Find how many lines below hold "else", and give that number as the entire answer.

- Opening Delimiter -

(** [validateMessageMedia]. *)
Definition validateMessageMedia (file : option UploadedFile) : Auth.Verdict :=
  match file with
  | None => Auth.reject 400 "Message media is required."
  | Some f =>
      if negb (includes (mimetype f) allowedImageTypes)
         && negb (includes (mimetype f) allowedVideoTypes)
         && negb (includes (mimetype f) allowedAudioTypes)
      then Auth.reject 400
             "Invalid file type. Only images, videos, and audio files are allowed."
      else if bool_decide (25 * 1024 * 1024 < file_size f)
      then Auth.reject 400 "Message media must be less than 25MB."
      else Auth.next
  end.

End Upload.

(** ** [middleware/auth.js]: [rateLimit] *)

Module RateLimit.

(** The [Map] of the closure: for each key (the client's address) the
    instants of its requests that were let through, oldest first. *)
Definition Requests := gmap string (list Z).

Definition default_windowMs : Z := 15 * 60 * 1000.
Definition default_max : nat := 100.

(** The middleware that [rateLimit(windowMs, max)] returns, as a function
    of the request's key, the instant [Date.now()] and the map. *)
Definition rateLimit (windowMs : Z) (max : nat) (key : string) (now : Z)
    (requests : Requests) : Auth.Verdict * Requests :=
  let windowStart := (now - windowMs)%Z in
  let requests :=
    if decide (is_Some (requests !! key)) then requests else <[key := []]> requests in
  let userRequests := default [] (requests !! key) in
  let recentRequests := filter (λ time, (windowStart < time)%Z) userRequests in
  if decide (max ≤ length recentRequests) then
    (Auth.reject 429 "Too many requests, please try again later", requests)
  else
    (Auth.next, <[key := recentRequests ++ [now]]> requests).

- Closing Delimiter -

ANSWER SECTION » 4